Immediate complications can include severe pain, shock, haemorrhage (bleeding), tetanus or sepsis (bacterial infection), urine retention, open sores in the genital region and injury to nearby genital tissue.

Long-term consequences can include recurrent bladder and urinary tract infections, cysts, infertility, an increased risk of childbirth complications and newborn deaths, and the need for later surgeries.

“I am truly inspired by actions already being taken by health professionals, such as the Mauritanian Association of Midwives, which refuses to practice female genital mutilation and actively promotes the abandonment of the practice,” the Secretary-General said.

“We must also ensure that parents do not seek to bypass health workers in finding alternative methods of subjecting their daughters to FGM,” he added.

Today's commemoration is co-organized by the UN Children's Fund (UNICEF) and the UN Population Fund (UNFPA) along with the International Confederation of Midwives and the International Federation of Gynecology and Obstetrics (FIGO). A joint statement released by all four organizers said that the support of health workers in the global efforts to end FGM is critical.

“Health workers also have a deep understanding of the harmful consequences of this practice. They see the urinary, menstrual, and obstetric complications – including haemorrhage, infection and death – caused by it. And, they also witness the emotional wounds FGM inflicts, trauma which often lasts a lifetime,” they co-conveners said.
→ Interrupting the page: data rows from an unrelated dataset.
Lemma mcopy_sim c0 st ex res ex' d o n r :
  let c := next_pc c0 (e_pc c0 + 1) in
  mcopy_op config executor st ex = Ret (inl res, ex') -> rep st c -> 0 <= e_pc c0 ->
  rev (stack (frame st)) = d :: o :: n :: r -> analysable model d -> analysable model o -> analysable model n ->
  copy_ok (memory (frame st)) d n -> range_ok o n -> readable (memory (frame st)) o (operand_limit n) ->
  sim (same_step OpMCopy c0) (evm_op env STACK_LIMIT c OpMCopy) res.
Proof.
  intros c H Hrep Hpc Hst Had Hao Han Hcopy Hro Hrd. unfold mcopy_op in H. xpeek H. xpeek H. xpeek H.
  rewrite Hst in Hp, Hp0, Hp1. simpl in Hp, Hp0, Hp1. simplify_eq.
  destruct (operands3 _ _ _ _ _ _ Hrep Hst) as (x & y & z & l & El & Hd & Ho & Hn). unfold evm_op. rewrite El.
  eapply (guarded_range_sim model executor env same_limit limit_usize); [exact H|exact Hrep|done|done|exact Hd|exact Hn|done..|].
  intros st1 ex1 Hok Hrep1 Es _ Ew _ _ Hk. cbv beta in Hk. rewrite <- Es in Hst.
  apply (copy_ok_writes _ _ _ _ Ew) in Hcopy. apply (readable_writes _ _ _ _ Ew) in Hrd. clear Ew Es.
  assert (HR : same_step OpMCopy c0 (grown c0 (uval x) (uval z))) by (eapply same_step_grown; [by right|exact El|done]).
  eapply (guarded_range_sim model executor env same_limit limit_usize (same_step OpMCopy c0) st1 (grown c0 (uval x) (uval z)));
    [exact Hk|exact Hrep1|done|exact HR|exact Ho|exact Hn|done..|]. clear Hk ex1.
  intros st2 ex1 Hok2 Hrep2 Es _ Ew _ _ Hk. cbv beta in Hk. rewrite <- Es in Hst.
  apply (copy_ok_writes _ _ _ _ Ew) in Hcopy. apply (readable_writes _ _ _ _ Ew) in Hrd. clear Ew Es.
  change (next_pc (grown c0 (uval x) (uval z)) _) with (grown c (uval x) (uval z)) in *.
  set (c2 := grown (grown c (uval x) (uval z)) (uval y) (uval z)) in *. change (e_stack c) with (e_stack c2) in El.
  xpop_known Hk Hrep2 Hst El. xpop_known Hk Hrep2 Hst El. xpop_known Hk Hrep2 Hst El.
  pose proof Hrep2 as (Hs & _ & _ & _ & _ & Hmem & _). pose proof (uval_range x). pose proof (uval_range y). pose proof (uval_range z).
  pose proof (operand_limit_value _ _ Hn).
  assert (Hidem : grow (e_size c2) (uval x) (uval z) = e_size c2) by apply grow_between.
  assert (Hext : forall i, 0 <= i < uval z -> mem_from model (memory (frame st2)) (uval y) i = e_mem c2 ((uval y + i) mod word_modulus)).
  { intros i _. by eapply mem_from_rep. }
  destruct (sized_operand_cases _ _ _ _ _ _ _ _ _ _ _ Hk Hs Hn Han ltac:(lia)) as [[Hu Hex]|[[Hbig _]|(m & exb & Hnc & Hle & Hbd)]].
  - unfold store_memory in Hex. xstep Hex. xstep H4. xstep Hex. destruct (Z.eq_dec (uval z) 0) as [E|E].
    { unfold SCopy.copy_memory_to_offset in H4. rewrite E in *. injection H4 as <-. rewrite set_memory_same by done. exact (copy_nothing_sim _ _ c2 _ _ _ Hrep2). }
    destruct (copy_memory_spec model _ e x e0 y (uval z) (proj1 Hmem) Hd Ho Hu) as (m' & Hm' & Hc & Hsz).
    + apply (accessed_addressable _ _ _ Hd); [lia|done].
    + eapply addressable_le; [|apply (accessed_addressable _ _ (uval z) Ho); [lia|done]]. lia.
    + eapply readable_le, Hrd. lia.
    + rewrite H4 in Hm'. simplify_eq. refine (copy_done_sim _ _ c2 m' _ _ _ _ _ Hrep2 Hidem Hc Hext Hsz _ _ Hok); lia.
  - apply accessed_usize in Hok; lia.
  - destruct (Z.eqb_spec m 0) as [E|E].
    { xstep Hbd. assert (Ez : uval z = 0) by lia. rewrite Ez in *. exact (copy_nothing_sim _ _ c2 _ _ _ Hrep2). }
    unfold store_memory in Hbd. xstep Hbd. xstep H4. xstep Hbd. destruct (Hcopy Hnc) as [Hadr Hrdd]. pose proof (operand_limit_bound _ Hnc).
    destruct (copy_memory_symbolic_spec model _ e x e0 y e1 z m (proj1 Hmem) Hd Ho Hn) as (m' & Hm' & Hc & Hsz);
      [lia..|eapply addressable_le, Hadr; lia|eapply addressable_le, (Hro Hnc); lia|eapply readable_le, Hrd; lia|eapply readable_le, Hrdd; lia|].
    rewrite H4 in Hm'. simplify_eq. rewrite Z.min_l in Hc by lia.
    refine (copy_done_sim _ _ c2 m' _ _ _ _ _ Hrep2 Hidem Hc Hext (Hsz _) _ _ Hok); lia.
Qed.

(** ** Hashes *)
Lemma denote_bytes_values es ns k :
  Forall2 (fun e n => den e = Some (U n)) es ns -> Forall (fun n => 0 <= n < 256) ns ->
  denote_bytes model k es = Some (take k ns).
Proof.
  intros Hf. revert k. induction Hf as [|e n es ns He _ IH]; intros k Hns; [by destruct k|]. apply Forall_cons in Hns as [Hn Hns].
  destruct k as [|k]; [done|]. simpl. rewrite He, IH by done. simpl.
  rewrite low_byte_of_small; rewrite uval_byte by done; [done|lia].
Qed.

Lemma take_range {A} (f : Z -> A) n l : 0 <= n <= l -> take (Z.to_nat n) (map f (range l)) = map f (range n).
Proof.
  intros Hn. unfold range. rewrite !List.firstn_map, take_seq. by rewrite Nat.min_l by lia.
Qed.

(** The hash of a prefix of a byte sequence. *)
Lemma keccak_word_spec pre pre' b len n e :
  SWorld.keccak_word_with_len pre (materialize b) len = Ret (e, pre') -> seq_ok model b -> den len = Some n -> uval n <= SBytes.len b ->
  den e = Some (keccak256 (map (seq_at model b) (range (uval n)))).
Proof.
  intros H Hb Hn Hle. destruct (len_usize model b Hb) as [Hl0 Hl]. pose proof (uval_range n).
  destruct (materialize_sound model b Hb) as [Hvals Hbytes].
  assert (Hrange : Forall (fun n => 0 <= n < 256) (seq_values model b)).
  { apply Forall_map, Forall_forall. intros i _. by apply seq_at_range. }
  assert (Hlen : zlen (materialize b) = SBytes.len b) by (unfold materialize; by rewrite zlen_map, zlen_range).
  assert (Hsym : den (EKeccak (stable_symbol (len :: materialize b)) len (materialize b)) =
    Some (keccak256 (map (seq_at model b) (range (uval n))))).
  { rewrite denote_EKeccak, Hn. fold (zlen (materialize b)). rewrite Hlen.
    rewrite !(proj2 (Z.leb_le _ _)) by lia. simpl. erewrite denote_bytes_values by done. simpl. unfold seq_values. by rewrite take_range by lia. }
  unfold SWorld.keccak_word_with_len in H. destruct (as_const len) as [v|] eqn:Ev; simpl in H; [|by simplify_eq].
  pose proof (as_const_den _ _ _ _ Ev Hn) as <-. destruct (to_usize n) as [k|] eqn:Ek; [|by simplify_eq].
  apply to_usize_Some in Ek as [-> Hk]. rewrite Hlen, (proj2 (Z.leb_le _ _)) in H by lia.
  apply obind_Ret in H as (r & Hr & H). destruct r as [ns|]; [|by simplify_eq]. simplify_eq.
  rewrite (den_constant model). do 2 f_equal.
  assert (Hpre : Forall (is_byte_expr model) (take (Z.to_nat (uval n)) (materialize b))) by (by apply Forall_take).
  rewrite (concrete_exprs_vals model _ _ Hpre Hr). change (map (den_val model)) with (fmap (M := list) (den_val model)).
  rewrite fmap_take. change (fmap (M := list) (den_val model)) with (map (den_val model)).
  rewrite (materialize_vals model) by done. unfold seq_values. by rewrite take_range by lia.
Qed.

(** The bytes of a read as the frame lists them. *)
Lemma read_values m f size b o n k :
  mem_rep model limit m f size -> represents model b k (fun i => if i <? n then mem_from model m o i else 0) -> 0 <= n <= k ->
  map (seq_at model b) (range n) = data_list (mem_read f o n).
Proof.
  intros Hm (_ & _ & Hat) Hn. unfold data_list. simpl. apply map_ext_in. intros i Hi%list_elem_of_In%elem_of_range.
  rewrite Hat by lia. destruct (Z.ltb_spec i n), (Z.leb_spec 0 i); try lia. by eapply mem_from_rep.
Qed.

Lemma exact_represents b n f : represents model b n f -> represents model b n (fun i => if i <? n then f i else 0).
Proof. intros H. eapply represents_ext, H. intros i Hi. destruct (Z.ltb_spec i n); [done|lia]. Qed.

Lemma rep_preimage st c hash bytes : rep st c -> rep (record_preimage st hash bytes) c.
Proof. intros Hrep. unfold record_preimage. case_match; exact Hrep. Qed.

(** The two operands of a range. *)
Lemma operands2 st c a b r :
  rep st c -> rev (stack (frame st)) = a :: b :: r ->
  exists x y l, rev (e_stack c) = x :: y :: l /\ den a = Some x /\ den b = Some y.
Proof.
  intros Hrep Hst. destruct (rep_operand _ _ _ _ Hrep Hst) as (x & l & El & Ha & Hf).
  apply Forall2_cons_inv_l in Hf as (y & l' & Hb & _ & ->). eauto 8.
Qed.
According to UNICEF, around one in five girls have been cut by a trained health-care provider. In some countries, this can reach as high as three in four girls. Countries with the highest number of FGM cases performed by health workers are – Egypt (77 per cent), Sudan (55 per cent), Kenya (41 per cent), (Nigeria, 29 per cent), and (Guinea, 27 per cent).

“Female genital mutilation (FGM) violates the human rights and undermines the health and well-being of some 3 million girls each year,” said the joint statement. “FGM is illegal in many countries, and medical providers who perform it in these places are breaking the law. But in every country, whether legal or not medical providers who perform FGM are violating the fundamental rights of girls and women.”

FGM reflects deep-rooted inequality between the sexes, and constitutes an extreme form of discrimination against women. It is nearly always carried out on minors and is a violation of the rights of children, the UN says.

The practice, concentrated in some 29 countries in Africa and the Middle East, from Yemen and Gambia to Somalia and Mauritania, also violates a woman's rights to health, security and physical integrity, the right to be free from torture and cruel, inhuman or degrading treatment, and the right to life when the procedure results in death.

Nearly one in five women who has undergone FGM lives in Egypt. The practice is almost universal in Somalia, Guinea, Djibouti and Egypt, where more than 90 per cent of girls and women have been cut.

UNFPA and UNICEF are jointly implementing the largest global programme to accelerate the abandonment of FGM.